Андреас взмахнул руками, выражая вежливое неодобрение.
— Для вас уже приготовлены постели. Если хотите, ее разделит с вами одна из этих танцовщиц.
— Изумительное предложение. Но я беспокоюсь о своем корабле.
— Оставайтесь. Проведите ночь под кровом Торуна. Нам с вами нужно о многом поговорить. И кроме того, только представьте, каково будет ночью карабкаться на скалу.
Шонбергу не понадобилось много времени, чтобы обдумать эти доводы.
— Мы с радостью принимаем ваше предложение. Но я прошу прощения, мне нужно наскоро переговорить с людьми, которые остались на корабле.
Шонберг снял с пояса коммуникатор, включил и подождал ответа. Никто не отозвался.
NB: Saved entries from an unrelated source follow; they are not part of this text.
(** * NanChat performance helpers: a shallow embedding and its properties

  The development follows [src/utils/performance.ts] (lazyWithRetry,
  debounce, throttle, memoize), [src/hooks/use-optimized-memo.ts]
  (deepEqual) and [vite.config.ts] (manualChunks).

  Conventions.  JavaScript numbers that count or measure milliseconds are
  integers ([Z]).  Closures handed to [setTimeout] are defunctionalised:
  each helper has its own [callback] type whose constructors carry the
  captured variables.  A user function is a parameter; calling it is
  recorded in a log kept next to the helper's own variables.  A user
  function that calls its own wrapper while it runs is a program for a
  small machine with a call stack ([MemoizeMachine], [ThrottleMachine]). *)

From Stdlib Require Import ZArith String Ascii List Bool Lia.
From Stdlib Require Import QArith Lqa.
From stdpp Require Import base option list gmap strings pretty.

Set Warnings "-register-all".
Local Open Scope Z_scope.

(** ** Completion records of user code *)

Inductive completion (A E : Type) : Type :=
  | Returns (a : A)
  | Throws (e : E).
Arguments Returns {A E} a.
Arguments Throws {A E} e.

(** ** The host's timers: setTimeout and clearTimeout *)

Module Host.
Section Timers.
Context {Cb : Type}.

Record timer := Timer { timer_id : nat; timer_due : Z; timer_cb : Cb }.

(** [clock] is the current time in milliseconds, [next_id] the handle the
    next [setTimeout] returns, [pending] the timers not yet run. *)
Record host := Host { clock : Z; next_id : nat; pending : list timer }.

(** Timer handles are integers greater than zero. *)
Definition boot : host := Host 0 1 [].

(** [setTimeout(cb, delay)]: a negative delay counts as zero. *)
Definition setTimeout (cb : Cb) (delay : Z) (h : host) : nat * host :=
  (next_id h,
   Host (clock h) (S (next_id h))
        (pending h ++ [Timer (next_id h) (clock h + Z.max 0 delay) cb])).

Definition other_than (id : nat) (tm : timer) : bool :=
  negb (Nat.eqb (timer_id tm) id).

(** [clearTimeout(id)]: an unknown handle is ignored. *)
Definition clearTimeout (id : nat) (h : host) : host :=
  Host (clock h) (next_id h) (List.filter (other_than id) (pending h)).

Definition find_timer (id : nat) (h : host) : option timer :=
  List.find (fun tm => Nat.eqb (timer_id tm) id) (pending h).

(** Time passes until [t]; the clock never runs backwards. *)
Definition advance (t : Z) (h : host) : option host :=
  if Z.leb (clock h) t then Some (Host t (next_id h) (pending h)) else None.

(** The host runs timer [id] at time [t]: possible once the timer's delay
    has elapsed, at that moment or later.  The timer leaves the queue and
    its callback is handed back to be run. *)
Definition expire (t : Z) (id : nat) (h : host) : option (Cb * host) :=
  match find_timer id h with
  | Some tm =>
      if Z.leb (clock h) t && Z.leb (timer_due tm) t
      then Some (timer_cb tm,
                 Host t (next_id h) (List.filter (other_than id) (pending h)))
      else None
  | None => None
  end.
End Timers.
Arguments timer : clear implicits.
Arguments host : clear implicits.

(** A helper instance driven by the outside world: [Call t a] is a call of
  the wrapped function at time [t], [Fire t id] the host running timer
  [id] at time [t]. *)
Section Loop.
Context {Args Cb L : Type}.
Variable on_call : Args -> L * host Cb -> L * host Cb.
Variable on_timer : Cb -> L * host Cb -> L * host Cb.

Inductive event := Call (t : Z) (args : Args) | Fire (t : Z) (id : nat).

Definition step (e : event) (s : L * host Cb) : option (L * host Cb) :=
  match e with
  | Call t args =>
      match advance t (snd s) with
      | Some h => Some (on_call args (fst s, h))
      | None => None
      end
  | Fire t id =>
      match expire t id (snd s) with
      | Some (cb, h) => Some (on_timer cb (fst s, h))
      | None => None
      end
  end.

Fixpoint run (tr : list event) (s : L * host Cb) : option (L * host Cb) :=
  match tr with
  | [] => Some s
  | e :: tr' =>
      match step e s with
      | Some s' => run tr' s'
      | None => None
      end
  end.

(** The calls of a trace, in order, with their times. *)
Fixpoint calls_of (tr : list event) : list (Z * Args) :=
  match tr with
  | [] => []
  | Call t a :: tr' => (t, a) :: calls_of tr'
  | Fire _ _ :: tr' => calls_of tr'
  end.
End Loop.
Arguments event : clear implicits.
End Host.

(** Consecutive times of a list are less than [w] apart. *)
Fixpoint within (w : Z) (ts : list Z) : Prop :=
  match ts with
  | t1 :: ((t2 :: _) as rest) => t2 - t1 < w /\ within w rest
  | _ => True
  end.

(** Consecutive times of a list are at least [w] apart. *)
Fixpoint spaced (w : Z) (ts : list Z) : Prop :=
  match ts with
  | t1 :: ((t2 :: _) as rest) => t1 + w <= t2 /\ spaced w rest
  | _ => True
  end.

(** ** debounce *)

(** [debounce(func, wait)] makes an instance: [create] holds its variables
    as they start, [executedFunction] is the function it returns.  [func] is
    called last in [later], so whether it returns or throws makes no
    difference to the instance; the call is logged in [invoked]. *)
Module Debounce.
Section Debounce.
Context {Args : Type}.
Variable wait : Z.

(** The closure [later] captures the arguments of the call that made it. *)
Inductive callback := Later (args : Args).

(** [timeout] is the closure variable of that name ([None] is [null]);
    [invoked] logs the calls of [func], with the time of each. *)
Record vars := Vars { timeout : option nat; invoked : list (Z * Args) }.

Definition state : Type := vars * Host.host callback.

Definition create : state := (Vars None [], Host.boot).

(** [if (timeout)]: [null] and the number 0 are falsy. *)
Definition truthy (slot : option nat) : option nat :=
  match slot with
  | Some (S n) => Some (S n)
  | _ => None
  end.

Definition executedFunction (args : Args) (s : state) : state :=
  let h1 := match truthy (timeout (fst s)) with
            | Some id => Host.clearTimeout id (snd s)
            | None => snd s
            end in
  let '(id, h2) := Host.setTimeout (Later args) wait h1 in
  (Vars (Some id) (invoked (fst s)), h2).

Definition later (args : Args) (s : state) : state :=
  (Vars None (invoked (fst s) ++ [(Host.clock (snd s), args)]), snd s).

Definition on_timer (cb : callback) (s : state) : state :=
  match cb with Later args => later args s end.

Definition step := Host.step executedFunction on_timer.
Definition run := Host.run executedFunction on_timer.

(** The states of an instance, as the proofs name them.  [tidy]: the slot
    [timeout] and the host's queue agree, on no timer or on one. *)
Definition tidy (s : state) : Prop :=
  (exists k, Host.next_id (snd s) = S k) /\
  ((timeout (fst s) = None /\ Host.pending (snd s) = []) \/
   (exists id due args,
      timeout (fst s) = Some (S id) /\
      Host.pending (snd s) = [Host.Timer (S id) due (Later args)])).

(** [armed tl al]: the last call came at [tl] with [al], its timer is the
    one pending and [func] has not been called. *)
Definition armed (tl : Z) (al : Args) (s : state) : Prop :=
  exists id nid,
    fst s = Vars (Some (S id)) [] /\
    snd s = Host.Host tl nid [Host.Timer (S id) (tl + Z.max 0 wait) (Later al)].

(** [fired tl al]: the timer of the last call has run, no sooner than
    [wait] after [tl], and that was the one call of [func]. *)
Definition fired (tl : Z) (al : Args) (s : state) : Prop :=
  exists t,
    fst s = Vars None [(t, al)] /\ Host.pending (snd s) = [] /\
    tl + Z.max 0 wait <= t /\ t <= Host.clock (snd s).
End Debounce.
Arguments callback : clear implicits.
Arguments vars : clear implicits.
Arguments state : clear implicits.
End Debounce.

(** ** throttle *)

(** [throttle(func, limit)] makes an instance: [create] holds its variables
    as they start, [executedFunction] is the function it returns.  Here a
    call of [func] is one step, which is how a [func] that does not call the
    throttled function runs; [ThrottleMachine] below has the general case,
    and for such a [func] the two agree
    ([machine_agrees_with_executedFunction]). *)
Module Throttle.
Section Throttle.
Context {Args E : Type}.
(** What a call of [func] does besides being logged: return or throw. *)
Variable func : Args -> completion unit E.
Variable limit : Z.

(** The arrow function [() => (inThrottle = false)]. *)
Inductive callback := Reset.

(** [inThrottle] starts out undefined, which is falsy. *)
Record vars := Vars { inThrottle : bool; invoked : list (Z * Args) }.

Definition state : Type := vars * Host.host callback.

Definition create : state := (Vars false [], Host.boot).

(** A throw of [func] leaves the function before [inThrottle = true] and
    before [setTimeout]. *)
Definition executedFunction (args : Args) (s : state) : state :=
  if inThrottle (fst s) then s
  else
    let log := invoked (fst s) ++ [(Host.clock (snd s), args)] in
    match func args with
    | Returns _ =>
        let '(_, h) := Host.setTimeout Reset limit (snd s) in
        (Vars true log, h)
    | Throws _ => (Vars false log, snd s)
    end.

Definition on_timer (cb : callback) (s : state) : state :=
  match cb with Reset => (Vars false (invoked (fst s)), snd s) end.

Definition step := Host.step executedFunction on_timer.
Definition run := Host.run executedFunction on_timer.

End Throttle.
Arguments vars : clear implicits.
Arguments state : clear implicits.
End Throttle.

(** ** lazyWithRetry *)

(** [lazyWithRetry(importFunc, retries, interval)] hands [lazy] a function
    that makes a promise and starts [attemptImport(retries)]: [load] is the
    state right after that, [run] the event loop from there on.  The retry
    count is an integer; [importFunc] answers with a promise, as its type
    says. *)
Module LazyWithRetry.
Section Loader.
Context {Mod Err : Type}.

(** How the promise returned by a call of [importFunc] settles, and how
    long after the call (a negative latency counts as zero). *)
Inductive settled := Fulfilled (m : Mod) | Rejected (e : Err).
Record reply := Reply { outcome : settled; latency : Z }.

(** [importFunc k] is what the call number [k] (from 0) of the import
    operation answers. *)
Variable importFunc : nat -> reply.
Variable retries interval : Z.
(** How long after its due time the host runs timer [id]. *)
Variable lateness : nat -> Z.

(** The arrow function [() => attemptImport(attemptsLeft - 1)]; the
    constructor carries the value of [attemptsLeft - 1]. *)
Inductive callback := Retry (attemptsLeft : Z).

(** [promise] is the promise built by [new Promise] ([None] while pending),
    [inflight] the promise of the running import with the time at which it
    settles, its outcome and the [attemptsLeft] of its handlers; [attempts]
    logs the time of every call of [importFunc]. *)
Record vars := Vars {
  promise : option settled;
  inflight : option (Z * settled * Z);
  attempts : list Z
}.

Definition state : Type := vars * Host.host callback.

(** [resolve] and [reject] settle a pending promise and are ignored after. *)
Definition settle (o : settled) (s : state) : state :=
  match promise (fst s) with
  | None => (Vars (Some o) (inflight (fst s)) (attempts (fst s)), snd s)
  | Some _ => s
  end.

Definition attemptImport (attemptsLeft : Z) (s : state) : state :=
  let r := importFunc (length (attempts (fst s))) in
  let now := Host.clock (snd s) in
  (Vars (promise (fst s))
        (Some (now + Z.max 0 (latency r), outcome r, attemptsLeft))
        (attempts (fst s) ++ [now]),
   snd s).

(** The handlers [.then(resolve).catch((error) => ...)]. *)
Definition on_settled (o : settled) (attemptsLeft : Z) (s : state) : state :=
  match o with
  | Fulfilled m => settle (Fulfilled m) s
  | Rejected error =>
      if Z.eqb attemptsLeft 0 then settle (Rejected error) s
      else
        let '(_, h) := Host.setTimeout (Retry (attemptsLeft - 1)) interval (snd s) in
        (fst s, h)
  end.

(** One turn of the event loop: the running import settles, or else the
    oldest timer runs, [lateness] after its due time. *)
Definition tick (s : state) : option state :=
  match inflight (fst s) with
  | Some (t, o, n) =>
      Some (on_settled o n
              (Vars (promise (fst s)) None (attempts (fst s)),
               Host.Host t (Host.next_id (snd s)) (Host.pending (snd s))))
  | None =>
      match Host.pending (snd s) with
      | tm :: _ =>
          let t := Z.max (Host.clock (snd s))
                         (Host.timer_due tm + Z.max 0 (lateness (Host.timer_id tm))) in
          match Host.expire t (Host.timer_id tm) (snd s) with
          | Some (Retry n, h) => Some (attemptImport n (fst s, h))
          | None => None
          end
      | [] => None
      end
  end.

Fixpoint run (fuel : nat) (s : state) : state :=
  match fuel with
  | O => s
  | S fuel' =>
      match tick s with
      | Some s' => run fuel' s'
      | None => s
      end
  end.

(** The function handed to [lazy]: a new promise, and [attemptImport(retries)]. *)
Definition load : state := attemptImport retries (Vars None None [], Host.boot).
(** * faas-cli: the [build] command

    A shallow embedding of [commands/build.go] (the concurrent build
    dispatcher [build], its caller [runBuild] and the flag validation
    [preRunBuild]) and of [parseMap] from [commands/deploy.go].

    Go strings are byte sequences: they are modelled as [string].  A Go
    [int] loop counter that is bounded by another [int] cannot wrap, so
    [queueDepth] and the worker indices are plain [Z]. *)

From Stdlib Require Import Ascii String ZArith Lia.
From stdpp Require Import base option list strings gmap.

Local Open Scope string_scope.
Local Open Scope list_scope.

(** ** Outcomes of fallible Go code

    A Go function returning [(T, error)] either yields a value or an
    error; independently of that, an out-of-range index makes the
    runtime panic, which unwinds the whole call stack. *)

Inductive outcome (A : Type) : Type :=
| Ok (a : A)
| Err (msg : string)
| Panic.

Arguments Ok {A} a.
Arguments Err {A} msg.
Arguments Panic {A}.

(** ** [strings.SplitN(s, "=", 2)] *)

(** [cut sep s] splits [s] around the first occurrence of the byte [sep]. *)
Fixpoint cut (sep : ascii) (s : string) : option (string * string) :=
  match s with
  | EmptyString => None
  | String c s' =>
      if Ascii.eqb c sep then Some (EmptyString, s')
      else match cut sep s' with
           | Some (a, b) => Some (String c a, b)
           | None => None
           end
  end.

(** With a limit of two, [SplitN] returns the text before the first
    separator and the unsplit remainder, or the whole string alone when
    the separator does not occur (also for the empty string). *)
Definition SplitN2 (s : string) (sep : ascii) : list string :=
  match cut sep s with
  | Some (a, b) => [a; b]
  | None => [s]
  end.

(** [contains sep s]: the byte [sep] occurs in [s]. *)
Fixpoint contains (sep : ascii) (s : string) : bool :=
  match s with
  | EmptyString => false
  | String c s' => Ascii.eqb c sep || contains sep s'
  end.

(** An instance of [strings.TrimSpace] for strings whose bytes are all
    ASCII: it strips the six ASCII white-space bytes from both ends. *)
Definition is_ascii_space (c : ascii) : bool :=
  let n := nat_of_ascii c in
  (n =? 32)%nat || ((9 <=? n)%nat && (n <=? 13)%nat).

Fixpoint trim_left (s : string) : string :=
  match s with
  | String c s' => if is_ascii_space c then trim_left s' else s
  | EmptyString => EmptyString
  end.

Fixpoint trim_right (s : string) : string :=
  match s with
  | EmptyString => EmptyString
  | String c s' =>
      match trim_right s' with
      | EmptyString => if is_ascii_space c then EmptyString else String c EmptyString
      | t => String c t
      end
  end.

Definition TrimSpace_ascii (s : string) : string := trim_right (trim_left s).

(** ** [parseMap] (commands/deploy.go) *)

Section ParseMap.

(** [strings.TrimSpace] belongs to the Go standard library; nothing
    below depends on which bytes it removes. *)
Variable TrimSpace : string -> string.

(** [fmt.Errorf("Empty %s name: [%s]", keyName, envvar)] *)
Definition empty_name_error (keyName envvar : string) : string :=
  "Empty " +:+ keyName +:+ " name: [" +:+ envvar +:+ "]".

(** [fmt.Errorf("Empty %s value: [%s]", keyName, envvar)] *)
Definition empty_value_error (keyName envvar : string) : string :=
  "Empty " +:+ keyName +:+ " value: [" +:+ envvar +:+ "]".

(** The body of the [for _, envvar := range envvars] loop, threading
    the map under construction.  [s[0]] and [s[1]] are both read before
    either emptiness test, so a slice of length one panics. *)
Fixpoint parseMap_from (result : gmap string string) (envvars : list string)
    (keyName : string) : outcome (gmap string string) :=
  match envvars with
  | [] => Ok result
  | envvar :: rest =>
      let s := SplitN2 (TrimSpace envvar) "=" in
      match s !! 0%nat, s !! 1%nat with
      | Some envvarName, Some envvarValue =>
          if negb (0 <? String.length envvarName)%nat then
            Err (empty_name_error keyName envvar)
          else if negb (0 <? String.length envvarValue)%nat then
            Err (empty_value_error keyName envvar)
          else parseMap_from (<[envvarName := envvarValue]> result) rest keyName
      | _, _ => Panic
      end
  end.

Definition parseMap (envvars : list string) (keyName : string)
  : outcome (gmap string string) :=
  parseMap_from ∅ envvars keyName.

(** An entry that the loop body accepts: after trimming it reads
    [k=v] with [k] free of ['='] and both parts non-empty. *)
Definition well_formed_entry (envvar : string) : Prop :=
  ∃ k v, cut "=" (TrimSpace envvar) = Some (k, v) ∧ k ≠ "" ∧ v ≠ "".

(** An entry with an empty key or an empty value around its first ['=']. *)
Definition empty_side_entry (envvar : string) : Prop :=
  ∃ k v, cut "=" (TrimSpace envvar) = Some (k, v) ∧ (k = "" ∨ v = "").

End ParseMap.

(** ** The data model (package [stack] and the flag variables) *)

(** Modelled from the spec: the struct [stack.Function] is declared in
    the [stack] package, outside the sources at hand.  These are the
    fields [build] reads, as the spec's FunctionDescriptor lists them. *)
Record Function : Type := mkFunction {
  Name : string;
  Language : string;
  Handler : string;
  Image : string;
  SkipBuild : bool;
}.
Шонберг поднес приборчик поближе к лицу и позвал:
— Суоми!
— Оставайтесь, — повторил Андреас, старательно пытаясь улыбнуться, хотя улыбка придавала его лицу на редкость отвратительное выражение. — Утром я постараюсь устроить вам встречу с этим человеком.
— Вы постараетесь… простите, я не совсем вас понял.
— Видите ли, человек, которого вы оставили охранять ваш корабль, находится уже не там. Мне очень стыдно, но я должен сообщить, что во время последнего поединка этого тура ваш человек вдруг чего-то испугался и убежал прочь. Мне не хотелось беспокоить вас без крайней необходимости, но пока что нам не удалось его отыскать.
Шонберг резко выпрямился и одарил Андреаса самым качественным из своих взглядов финансового магната.
— А что с моим кораблем?
— Мои люди охраняют его для вас. С ним все будет в полном порядке. К кораблю никто не сможет приблизиться иначе как по моему приказу. Так что я вынужден настаивать, чтобы вы остались здесь на ночь.